ACTION ITEM: Find all the lines in the entries below that hold the word "pair" and copy them.

DATA FOR THIS TASK:
+++++

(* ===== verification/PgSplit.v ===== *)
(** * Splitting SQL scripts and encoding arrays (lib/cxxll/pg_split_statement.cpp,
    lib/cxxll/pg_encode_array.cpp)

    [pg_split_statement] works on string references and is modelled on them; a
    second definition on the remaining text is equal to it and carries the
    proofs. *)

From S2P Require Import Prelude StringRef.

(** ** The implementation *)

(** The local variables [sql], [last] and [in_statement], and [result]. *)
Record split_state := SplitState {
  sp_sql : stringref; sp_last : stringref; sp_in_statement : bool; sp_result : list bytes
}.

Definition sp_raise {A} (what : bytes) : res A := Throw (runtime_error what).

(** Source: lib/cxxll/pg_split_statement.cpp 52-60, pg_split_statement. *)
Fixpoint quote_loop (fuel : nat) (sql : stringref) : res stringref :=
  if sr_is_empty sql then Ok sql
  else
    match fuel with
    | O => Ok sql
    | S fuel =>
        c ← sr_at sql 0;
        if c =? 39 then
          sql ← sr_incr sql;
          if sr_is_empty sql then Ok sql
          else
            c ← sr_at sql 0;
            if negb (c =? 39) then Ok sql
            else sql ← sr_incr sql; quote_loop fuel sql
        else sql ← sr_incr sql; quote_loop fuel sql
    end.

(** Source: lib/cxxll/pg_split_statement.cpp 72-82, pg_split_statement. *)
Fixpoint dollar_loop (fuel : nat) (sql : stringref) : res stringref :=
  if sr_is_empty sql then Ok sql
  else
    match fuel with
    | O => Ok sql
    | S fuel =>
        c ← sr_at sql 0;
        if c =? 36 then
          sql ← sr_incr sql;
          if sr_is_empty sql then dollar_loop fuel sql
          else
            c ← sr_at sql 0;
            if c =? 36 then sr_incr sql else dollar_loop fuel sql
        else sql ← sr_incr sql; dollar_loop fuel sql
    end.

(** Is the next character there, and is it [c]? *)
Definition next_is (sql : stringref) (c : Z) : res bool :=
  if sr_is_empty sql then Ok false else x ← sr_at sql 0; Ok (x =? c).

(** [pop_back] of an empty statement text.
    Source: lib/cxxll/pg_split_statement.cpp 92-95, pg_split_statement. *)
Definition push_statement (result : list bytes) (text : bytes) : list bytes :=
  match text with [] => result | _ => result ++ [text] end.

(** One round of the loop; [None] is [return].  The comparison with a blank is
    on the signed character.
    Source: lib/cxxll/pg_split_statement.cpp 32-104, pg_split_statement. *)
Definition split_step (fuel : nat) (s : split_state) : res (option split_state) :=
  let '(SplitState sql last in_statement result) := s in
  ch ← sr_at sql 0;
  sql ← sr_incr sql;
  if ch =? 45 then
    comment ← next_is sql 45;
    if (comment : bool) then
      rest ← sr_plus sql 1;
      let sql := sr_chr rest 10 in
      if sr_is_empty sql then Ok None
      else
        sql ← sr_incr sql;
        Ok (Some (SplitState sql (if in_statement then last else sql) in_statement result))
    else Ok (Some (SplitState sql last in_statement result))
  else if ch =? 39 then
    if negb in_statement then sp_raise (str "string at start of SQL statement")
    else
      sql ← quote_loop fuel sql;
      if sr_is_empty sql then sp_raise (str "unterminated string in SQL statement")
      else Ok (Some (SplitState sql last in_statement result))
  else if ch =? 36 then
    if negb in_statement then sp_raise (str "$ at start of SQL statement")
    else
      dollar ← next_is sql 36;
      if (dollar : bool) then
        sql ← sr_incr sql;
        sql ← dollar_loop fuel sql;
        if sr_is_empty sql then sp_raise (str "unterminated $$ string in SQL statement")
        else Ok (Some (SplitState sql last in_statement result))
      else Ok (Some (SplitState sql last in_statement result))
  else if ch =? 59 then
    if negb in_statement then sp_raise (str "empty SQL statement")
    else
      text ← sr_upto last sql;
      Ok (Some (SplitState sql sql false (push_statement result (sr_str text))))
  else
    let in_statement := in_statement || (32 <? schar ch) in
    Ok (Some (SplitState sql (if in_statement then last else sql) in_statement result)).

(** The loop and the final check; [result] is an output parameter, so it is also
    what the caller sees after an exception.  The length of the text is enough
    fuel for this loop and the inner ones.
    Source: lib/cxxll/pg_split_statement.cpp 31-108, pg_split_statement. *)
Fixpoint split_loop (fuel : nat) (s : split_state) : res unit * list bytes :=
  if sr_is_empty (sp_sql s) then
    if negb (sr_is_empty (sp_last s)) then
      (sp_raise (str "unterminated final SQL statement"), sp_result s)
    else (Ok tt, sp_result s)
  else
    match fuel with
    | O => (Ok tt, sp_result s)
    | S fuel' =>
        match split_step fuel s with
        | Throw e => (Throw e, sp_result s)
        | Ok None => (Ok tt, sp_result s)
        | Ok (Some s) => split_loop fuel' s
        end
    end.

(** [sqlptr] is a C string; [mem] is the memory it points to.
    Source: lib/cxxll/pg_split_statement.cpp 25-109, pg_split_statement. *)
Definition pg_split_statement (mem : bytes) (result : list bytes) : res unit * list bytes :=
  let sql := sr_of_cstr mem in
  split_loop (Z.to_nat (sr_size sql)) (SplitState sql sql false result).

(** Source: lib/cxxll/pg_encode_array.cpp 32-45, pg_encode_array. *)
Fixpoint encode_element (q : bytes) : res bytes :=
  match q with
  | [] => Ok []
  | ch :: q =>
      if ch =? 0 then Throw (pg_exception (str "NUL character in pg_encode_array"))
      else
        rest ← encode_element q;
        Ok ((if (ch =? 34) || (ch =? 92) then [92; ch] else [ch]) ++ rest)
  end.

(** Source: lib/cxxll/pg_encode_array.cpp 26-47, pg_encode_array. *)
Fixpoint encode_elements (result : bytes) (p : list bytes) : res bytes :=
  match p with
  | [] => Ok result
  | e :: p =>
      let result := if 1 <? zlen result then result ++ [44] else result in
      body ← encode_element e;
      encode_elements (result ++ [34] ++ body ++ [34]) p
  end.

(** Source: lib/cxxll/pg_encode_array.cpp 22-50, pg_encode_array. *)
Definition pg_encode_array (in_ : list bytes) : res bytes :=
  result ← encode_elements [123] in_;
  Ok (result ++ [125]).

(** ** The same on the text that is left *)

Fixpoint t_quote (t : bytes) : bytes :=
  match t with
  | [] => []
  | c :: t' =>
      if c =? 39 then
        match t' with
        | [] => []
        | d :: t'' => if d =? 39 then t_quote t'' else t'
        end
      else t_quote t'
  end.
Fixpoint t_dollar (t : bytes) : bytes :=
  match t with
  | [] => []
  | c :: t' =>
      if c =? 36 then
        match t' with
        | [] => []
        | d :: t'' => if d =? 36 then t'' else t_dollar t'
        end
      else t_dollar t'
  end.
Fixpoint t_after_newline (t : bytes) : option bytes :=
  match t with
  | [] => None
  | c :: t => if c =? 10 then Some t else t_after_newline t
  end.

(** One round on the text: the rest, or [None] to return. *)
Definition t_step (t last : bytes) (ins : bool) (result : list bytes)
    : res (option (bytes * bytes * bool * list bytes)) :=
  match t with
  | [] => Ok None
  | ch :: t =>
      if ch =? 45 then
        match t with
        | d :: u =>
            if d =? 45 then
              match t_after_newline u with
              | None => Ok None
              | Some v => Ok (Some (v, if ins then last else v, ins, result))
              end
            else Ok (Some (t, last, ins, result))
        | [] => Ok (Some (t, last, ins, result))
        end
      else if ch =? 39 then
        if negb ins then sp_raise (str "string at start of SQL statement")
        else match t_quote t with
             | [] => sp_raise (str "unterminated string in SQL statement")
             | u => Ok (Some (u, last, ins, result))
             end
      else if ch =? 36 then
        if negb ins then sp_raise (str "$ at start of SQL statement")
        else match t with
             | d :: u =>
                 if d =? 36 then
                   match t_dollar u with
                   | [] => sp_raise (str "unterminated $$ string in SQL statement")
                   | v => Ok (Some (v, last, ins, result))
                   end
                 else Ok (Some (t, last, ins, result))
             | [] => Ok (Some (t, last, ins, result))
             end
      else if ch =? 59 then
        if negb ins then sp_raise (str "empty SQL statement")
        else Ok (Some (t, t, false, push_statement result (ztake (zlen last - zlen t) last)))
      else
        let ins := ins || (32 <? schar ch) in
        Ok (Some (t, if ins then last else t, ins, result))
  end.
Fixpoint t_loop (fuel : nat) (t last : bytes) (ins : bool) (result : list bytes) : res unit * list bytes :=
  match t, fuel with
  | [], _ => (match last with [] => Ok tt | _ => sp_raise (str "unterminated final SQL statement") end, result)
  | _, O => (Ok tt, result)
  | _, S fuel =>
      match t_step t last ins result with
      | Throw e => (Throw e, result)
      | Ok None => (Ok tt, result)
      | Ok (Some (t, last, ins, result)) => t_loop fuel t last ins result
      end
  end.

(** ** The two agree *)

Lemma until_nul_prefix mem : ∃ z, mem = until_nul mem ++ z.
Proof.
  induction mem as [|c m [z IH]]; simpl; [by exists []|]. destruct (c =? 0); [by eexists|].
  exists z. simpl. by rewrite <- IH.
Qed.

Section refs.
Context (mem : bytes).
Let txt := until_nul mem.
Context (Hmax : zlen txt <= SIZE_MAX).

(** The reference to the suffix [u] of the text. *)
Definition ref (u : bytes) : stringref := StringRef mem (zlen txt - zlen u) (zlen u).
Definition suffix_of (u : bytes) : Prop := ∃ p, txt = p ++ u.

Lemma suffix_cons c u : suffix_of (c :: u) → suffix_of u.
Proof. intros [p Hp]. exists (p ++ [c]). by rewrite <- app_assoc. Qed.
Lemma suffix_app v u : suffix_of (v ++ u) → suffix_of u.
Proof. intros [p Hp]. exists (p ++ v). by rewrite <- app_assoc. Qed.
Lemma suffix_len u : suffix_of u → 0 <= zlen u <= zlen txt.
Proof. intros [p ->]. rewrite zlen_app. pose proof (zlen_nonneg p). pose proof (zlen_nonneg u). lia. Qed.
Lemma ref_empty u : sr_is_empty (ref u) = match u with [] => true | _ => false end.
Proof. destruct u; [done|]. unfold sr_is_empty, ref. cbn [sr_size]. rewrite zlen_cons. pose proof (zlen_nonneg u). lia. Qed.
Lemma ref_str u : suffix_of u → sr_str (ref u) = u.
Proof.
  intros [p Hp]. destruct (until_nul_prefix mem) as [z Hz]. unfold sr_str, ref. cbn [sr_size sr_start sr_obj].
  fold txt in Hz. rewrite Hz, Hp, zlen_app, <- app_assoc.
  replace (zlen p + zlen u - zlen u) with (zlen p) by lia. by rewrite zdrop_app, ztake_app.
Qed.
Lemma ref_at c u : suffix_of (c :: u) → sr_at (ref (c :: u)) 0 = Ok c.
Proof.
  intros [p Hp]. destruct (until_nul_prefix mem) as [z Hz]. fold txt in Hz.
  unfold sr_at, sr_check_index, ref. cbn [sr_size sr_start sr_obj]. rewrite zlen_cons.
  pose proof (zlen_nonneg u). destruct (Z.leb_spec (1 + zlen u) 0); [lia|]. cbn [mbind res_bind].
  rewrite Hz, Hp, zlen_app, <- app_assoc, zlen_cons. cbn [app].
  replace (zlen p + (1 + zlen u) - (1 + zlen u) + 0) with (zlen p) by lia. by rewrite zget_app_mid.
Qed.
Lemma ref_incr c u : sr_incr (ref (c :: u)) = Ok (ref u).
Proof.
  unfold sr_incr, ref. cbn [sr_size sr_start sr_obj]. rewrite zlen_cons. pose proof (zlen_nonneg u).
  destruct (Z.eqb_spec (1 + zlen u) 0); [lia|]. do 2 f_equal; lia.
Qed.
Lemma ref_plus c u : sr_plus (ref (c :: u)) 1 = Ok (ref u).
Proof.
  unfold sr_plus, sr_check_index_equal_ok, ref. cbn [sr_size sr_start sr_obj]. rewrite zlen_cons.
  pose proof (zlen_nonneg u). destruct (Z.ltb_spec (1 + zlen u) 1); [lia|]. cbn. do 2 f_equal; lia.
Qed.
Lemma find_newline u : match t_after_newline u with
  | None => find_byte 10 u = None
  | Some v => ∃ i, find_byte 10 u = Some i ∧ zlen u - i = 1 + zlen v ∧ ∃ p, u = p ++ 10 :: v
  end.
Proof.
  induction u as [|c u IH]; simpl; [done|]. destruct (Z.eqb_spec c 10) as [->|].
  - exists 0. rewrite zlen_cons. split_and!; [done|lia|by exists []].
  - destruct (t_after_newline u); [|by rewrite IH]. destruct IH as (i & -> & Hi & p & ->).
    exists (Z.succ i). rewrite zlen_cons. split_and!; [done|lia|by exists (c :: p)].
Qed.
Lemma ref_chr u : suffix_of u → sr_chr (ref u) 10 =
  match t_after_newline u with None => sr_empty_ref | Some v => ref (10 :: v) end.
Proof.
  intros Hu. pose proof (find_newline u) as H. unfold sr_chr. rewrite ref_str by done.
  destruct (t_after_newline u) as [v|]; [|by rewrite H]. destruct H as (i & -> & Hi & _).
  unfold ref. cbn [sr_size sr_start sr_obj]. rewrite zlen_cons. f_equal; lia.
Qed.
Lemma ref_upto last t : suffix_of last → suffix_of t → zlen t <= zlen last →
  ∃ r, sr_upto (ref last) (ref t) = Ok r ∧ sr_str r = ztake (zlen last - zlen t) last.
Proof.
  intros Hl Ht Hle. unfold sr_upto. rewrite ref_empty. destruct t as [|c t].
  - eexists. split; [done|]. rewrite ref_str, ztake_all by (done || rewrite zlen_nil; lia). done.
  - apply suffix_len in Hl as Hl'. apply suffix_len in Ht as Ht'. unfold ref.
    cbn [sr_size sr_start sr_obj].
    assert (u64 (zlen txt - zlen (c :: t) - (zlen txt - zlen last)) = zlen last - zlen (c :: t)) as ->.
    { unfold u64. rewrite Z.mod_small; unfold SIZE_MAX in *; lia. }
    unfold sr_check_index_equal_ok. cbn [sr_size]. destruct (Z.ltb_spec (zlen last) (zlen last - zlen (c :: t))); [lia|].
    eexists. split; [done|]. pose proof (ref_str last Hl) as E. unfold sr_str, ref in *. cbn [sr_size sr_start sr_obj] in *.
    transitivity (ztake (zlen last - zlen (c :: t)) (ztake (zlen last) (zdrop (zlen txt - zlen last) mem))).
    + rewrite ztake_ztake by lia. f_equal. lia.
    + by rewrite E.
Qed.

+++++

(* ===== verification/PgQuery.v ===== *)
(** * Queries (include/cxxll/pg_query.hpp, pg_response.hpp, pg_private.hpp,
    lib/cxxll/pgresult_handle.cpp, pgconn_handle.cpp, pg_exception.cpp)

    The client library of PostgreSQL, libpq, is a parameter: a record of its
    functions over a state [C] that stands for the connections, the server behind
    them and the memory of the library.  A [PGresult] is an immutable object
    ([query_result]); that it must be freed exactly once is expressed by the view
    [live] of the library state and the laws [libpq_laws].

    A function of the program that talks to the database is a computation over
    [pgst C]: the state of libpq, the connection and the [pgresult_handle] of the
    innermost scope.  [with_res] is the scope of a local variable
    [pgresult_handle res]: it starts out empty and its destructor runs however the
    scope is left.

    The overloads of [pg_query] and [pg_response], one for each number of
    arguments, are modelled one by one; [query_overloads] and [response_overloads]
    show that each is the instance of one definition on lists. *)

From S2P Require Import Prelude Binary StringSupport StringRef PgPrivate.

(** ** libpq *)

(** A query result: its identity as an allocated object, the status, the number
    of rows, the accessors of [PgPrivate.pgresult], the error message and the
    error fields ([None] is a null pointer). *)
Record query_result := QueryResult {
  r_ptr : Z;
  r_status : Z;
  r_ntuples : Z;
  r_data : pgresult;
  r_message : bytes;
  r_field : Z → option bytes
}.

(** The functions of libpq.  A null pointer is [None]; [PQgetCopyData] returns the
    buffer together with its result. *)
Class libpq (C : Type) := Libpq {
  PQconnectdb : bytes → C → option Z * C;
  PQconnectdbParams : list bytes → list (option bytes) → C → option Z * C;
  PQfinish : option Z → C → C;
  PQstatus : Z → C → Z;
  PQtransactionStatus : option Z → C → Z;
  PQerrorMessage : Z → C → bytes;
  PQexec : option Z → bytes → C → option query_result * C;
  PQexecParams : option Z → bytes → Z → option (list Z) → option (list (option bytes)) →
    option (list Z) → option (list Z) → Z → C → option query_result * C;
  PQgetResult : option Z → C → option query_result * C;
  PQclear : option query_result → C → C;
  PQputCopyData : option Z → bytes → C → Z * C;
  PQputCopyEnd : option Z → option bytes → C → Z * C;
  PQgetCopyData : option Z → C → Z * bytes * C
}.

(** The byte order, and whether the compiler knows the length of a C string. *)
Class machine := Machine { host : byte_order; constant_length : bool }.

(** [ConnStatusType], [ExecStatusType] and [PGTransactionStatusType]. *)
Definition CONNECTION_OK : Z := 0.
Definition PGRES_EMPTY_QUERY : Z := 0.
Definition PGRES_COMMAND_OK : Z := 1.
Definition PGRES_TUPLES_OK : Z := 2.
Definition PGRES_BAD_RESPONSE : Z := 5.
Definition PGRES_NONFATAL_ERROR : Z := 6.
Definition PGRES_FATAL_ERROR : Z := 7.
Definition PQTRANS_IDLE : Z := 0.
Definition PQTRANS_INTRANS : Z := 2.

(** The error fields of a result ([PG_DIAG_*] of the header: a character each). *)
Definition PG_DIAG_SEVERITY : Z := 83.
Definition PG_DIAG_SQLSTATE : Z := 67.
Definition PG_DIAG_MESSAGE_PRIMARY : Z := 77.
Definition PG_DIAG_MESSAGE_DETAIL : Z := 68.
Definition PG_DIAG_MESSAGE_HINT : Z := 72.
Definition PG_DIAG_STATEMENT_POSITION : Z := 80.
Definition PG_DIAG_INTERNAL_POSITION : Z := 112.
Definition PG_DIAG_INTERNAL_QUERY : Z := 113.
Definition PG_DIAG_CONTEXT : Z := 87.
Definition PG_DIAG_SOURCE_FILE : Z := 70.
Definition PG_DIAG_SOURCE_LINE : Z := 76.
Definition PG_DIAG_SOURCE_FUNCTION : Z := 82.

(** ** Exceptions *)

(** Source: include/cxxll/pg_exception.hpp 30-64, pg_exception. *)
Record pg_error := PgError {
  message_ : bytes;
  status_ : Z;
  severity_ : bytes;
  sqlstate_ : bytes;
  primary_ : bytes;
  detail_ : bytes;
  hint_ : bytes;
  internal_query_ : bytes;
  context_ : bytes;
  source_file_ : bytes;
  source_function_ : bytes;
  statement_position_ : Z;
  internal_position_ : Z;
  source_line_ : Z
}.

+++++

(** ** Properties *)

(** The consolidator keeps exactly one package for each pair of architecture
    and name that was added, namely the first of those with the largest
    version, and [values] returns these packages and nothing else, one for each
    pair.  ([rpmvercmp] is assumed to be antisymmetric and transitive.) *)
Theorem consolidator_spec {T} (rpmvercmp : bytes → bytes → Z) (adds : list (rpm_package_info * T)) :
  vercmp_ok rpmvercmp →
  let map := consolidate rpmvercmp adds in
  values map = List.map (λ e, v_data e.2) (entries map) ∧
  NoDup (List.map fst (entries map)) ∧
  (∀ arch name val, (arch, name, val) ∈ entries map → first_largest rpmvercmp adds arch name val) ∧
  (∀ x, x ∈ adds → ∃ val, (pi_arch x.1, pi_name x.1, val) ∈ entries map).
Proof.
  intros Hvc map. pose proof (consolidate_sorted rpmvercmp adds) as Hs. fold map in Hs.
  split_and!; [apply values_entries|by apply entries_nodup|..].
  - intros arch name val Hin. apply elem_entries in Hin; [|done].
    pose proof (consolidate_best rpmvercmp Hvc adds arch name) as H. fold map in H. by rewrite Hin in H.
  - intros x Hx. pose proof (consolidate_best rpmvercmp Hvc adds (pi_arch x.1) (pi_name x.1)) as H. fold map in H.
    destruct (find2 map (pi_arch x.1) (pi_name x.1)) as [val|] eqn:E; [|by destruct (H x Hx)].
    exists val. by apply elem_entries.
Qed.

+++++

FINISHED EXERCISE:
(** The consolidator keeps exactly one package for each pair of architecture
    pair.  ([rpmvercmp] is assumed to be antisymmetric and transitive.) *)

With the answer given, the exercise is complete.